You are viewing a plain text version of this content. The canonical link for it is here.

Posted to solr-user@lucene.apache.org by Jörg Agatz <jo...@googlemail.com> on 2009/11/26 09:24:49 UTC

Fulltext crawler

*Hey guys*,I search a Fulltext crawler for Solr, to index HTML,OpenOffice
and Ms Office documets,PDF and muchmore formates.
How indexed you the Data?

Maby you can help me to find a Crawler.

King

Re: Fulltext crawler

Posted by Christian Weyand <ch...@ekaabo.de>.

As far as i know "Nutch" will satisfy your needs, altough i didn't test 
it myself yet..
> *Hey guys*,I search a Fulltext crawler for Solr, to index HTML,OpenOffice
> and Ms Office documets,PDF and muchmore formates.
> How indexed you the Data?
>
> Maby you can help me to find a Crawler.
>
> King
>
>   


-- 
ekaabo GmbH

Christian Weyand
Entwickler
christian.weyand@ekaabo.de

Grundelbachstr. 84
69469 Weinheim
tel: +49-(0)6201-84520-0 (Zentrale)
fax: +49-(0)6201-84520-29
www.ekaabo.de

Amtsgericht Mannheim / HRB 701542
Geschäftsführer: Marco Ripanti

Re: Fulltext crawler

Posted by "Smiley, David W." <ds...@mitre.org>.

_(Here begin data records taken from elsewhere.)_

#[export] Instance laws : ValkeyLaws.
Proof.
  refine {| uncached := fun _ _ => True |}.
  - intros key nonce plain aad. cbn. rewrite <- !sapp_assoc, (sapp_assoc key nonce aad). apply CutPrefix_app.
  - intros key nonce ct aad plain E. cbn in *. apply CutPrefix_Some in E. by rewrite E, !sapp_assoc.
  - intros now now' k v ms ttl s s' s'' o _ Hs Ht Hg. cbn in *. injection Hs as <-. injection Hg as _ <-.
    assert ((<[k := (v, now + ms * 1000000)%Z]> (s : client)) !! k = Some (v, now + ms * 1000000)%Z) as E
      by apply (lookup_insert_eq (M := gmap string)).
    rewrite E. by rewrite (proj2 (Z.ltb_lt _ _)) by lia.
Defined.

Definition config : Valkey := mkValkey "0123456789abcdef0123456789abcdef" 10000000%Z (10 * Second)%Z.
Definition nonce : option string := Some "000000000000".
Definition vacant : Client := (∅ : client).
Definition stored : Client := (vk_Put config nonce 0%Z sample_record vacant).1.

End DemoValkey.

Section Witnesses.
Import DemoValkey.

Lemma valkey_put_then_get_witness :
  vk_Put config nonce 0%Z sample_record vacant = (stored, None) /\
  (vk_Get config 5%Z "OZPX1" stored).2 = Ok (Some sample_record).
Proof.
  assert (vk_Put config nonce 0%Z sample_record vacant = (stored, None)) as Hp by reflexivity.
  split; [exact Hp|].
  assert (exists o, (vk_Get config 5%Z "OZPX1" stored).2 = Ok o) as [o Ho]
    by (eexists; vm_compute; reflexivity).
  destruct (vk_Get config 5%Z "OZPX1" stored) as [s'' g] eqn:Eg. cbn [snd] in *. subst g. f_equal.
  apply (valkey_put_then_get config nonce 0%Z 5%Z sample_record vacant stored s'' o); try exact Eg; try exact Hp.
  - split; [repeat constructor|split; vm_compute; split; (reflexivity || discriminate)].
  - exact I.
  - intros n [= <-]. reflexivity.
  - vm_compute. split; discriminate.
  - vm_compute. discriminate.
Defined.

Lemma valkey_record_bound_to_key_witness :
  exists data nonce plain,
    valkey_GetCached 5%Z (valkeyPrefix +:+ "OZPX1") (cacheTTL config) stored = (stored, Ok (Some data)) /\
    data = nonce +:+ aead_Seal (aead config) nonce plain "OZPX1".
Proof.
  assert (vk_Get config 5%Z "OZPX1" stored = (stored, Ok (Some sample_record))) as Hg
    by (vm_compute; reflexivity).
  destruct (valkey_record_bound_to_key config 5%Z "OZPX1" stored stored sample_record Hg)
    as (data & n & plain & Hd & _ & He & _).
  exists data, n, plain. split; [exact Hd|exact He].
Defined.

(** The sample record expired at instant 100; at instant 105 it still counts
    here, and does not in the memory store. *)
Lemma valkey_count_counts_keys_witness :
  vk_Count 1 stored = Some (Ok 1%Z) /\ Expired sample_record 105%Z = true /\
  Memory.Count 105%Z (Memory.Put sample_record Memory.NewMemory) = 0%Z.
Proof.
  split; [|split; vm_compute; reflexivity].
  apply (valkey_count_counts_keys stored [["ozpx:cred:OZPX1"]] 1); [|vm_compute; constructor].
  apply scan_last. vm_compute. reflexivity.
Defined.

Lemma store_key_roundtrip_witness :
  String.length "0123456789abcdef0123456789abcdef" = StoreKeyBytes /\
  ParseStoreKey (StdEncode "0123456789abcdef0123456789abcdef") = Ok "0123456789abcdef0123456789abcdef".
Proof.
  split; [reflexivity|].
  apply (proj1 (store_key_roundtrip "0123456789abcdef0123456789abcdef")). reflexivity.
Defined.

End Witnesses.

Start reading midway page 224.

Additionally, you might want to get the online supplement available at packtpub.com.

FYI my co-author Eric Pugh wrote the last 3 chapters which includes this.

~ David

On Nov 30, 2009, at 1:37 PM, Jörg Agatz wrote:

> book? i order "Solr 1.4" today, i see some examples in this book?

Re: Fulltext crawler

Posted by Jörg Agatz <jo...@googlemail.com>.

book? i order "Solr 1.4" today, i see some examples in this book?

Re: Fulltext crawler

Posted by "Smiley, David W." <ds...@mitre.org>.

And of course Heritrix   http://crawler.archive.org/
I think this one's quite cool.  You'll see example usage in my book.

~ David Smiley
Author: http://www.packtpub.com/solr-1-4-enterprise-search-server/

On Nov 26, 2009, at 5:01 AM, Shalin Shekhar Mangar wrote:

> On Thu, Nov 26, 2009 at 1:54 PM, Jörg Agatz <jo...@googlemail.com>wrote:
> 
>> *Hey guys*,I search a Fulltext crawler for Solr, to index HTML,OpenOffice
>> and Ms Office documets,PDF and muchmore formates.
>> How indexed you the Data?
>> 
>> Maby you can help me to find a Crawler.
>> 
> 
> If you need a web crawler, look at Nutch. Otherwise, you may need to build
> something using Driods or Aperture.
> 
> http://lucene.apache.org/nutch/
> http://incubator.apache.org/droids/
> http://aperture.sourceforge.net/
> 
> -- 
> Regards,
> Shalin Shekhar Mangar.

Re: Fulltext crawler

Posted by Shalin Shekhar Mangar <sh...@gmail.com>.

On Thu, Nov 26, 2009 at 1:54 PM, Jörg Agatz <jo...@googlemail.com>wrote:

> *Hey guys*,I search a Fulltext crawler for Solr, to index HTML,OpenOffice
> and Ms Office documets,PDF and muchmore formates.
> How indexed you the Data?
>
> Maby you can help me to find a Crawler.
>

If you need a web crawler, look at Nutch. Otherwise, you may need to build
something using Driods or Aperture.

http://lucene.apache.org/nutch/
http://incubator.apache.org/droids/
http://aperture.sourceforge.net/

-- 
Regards,
Shalin Shekhar Mangar.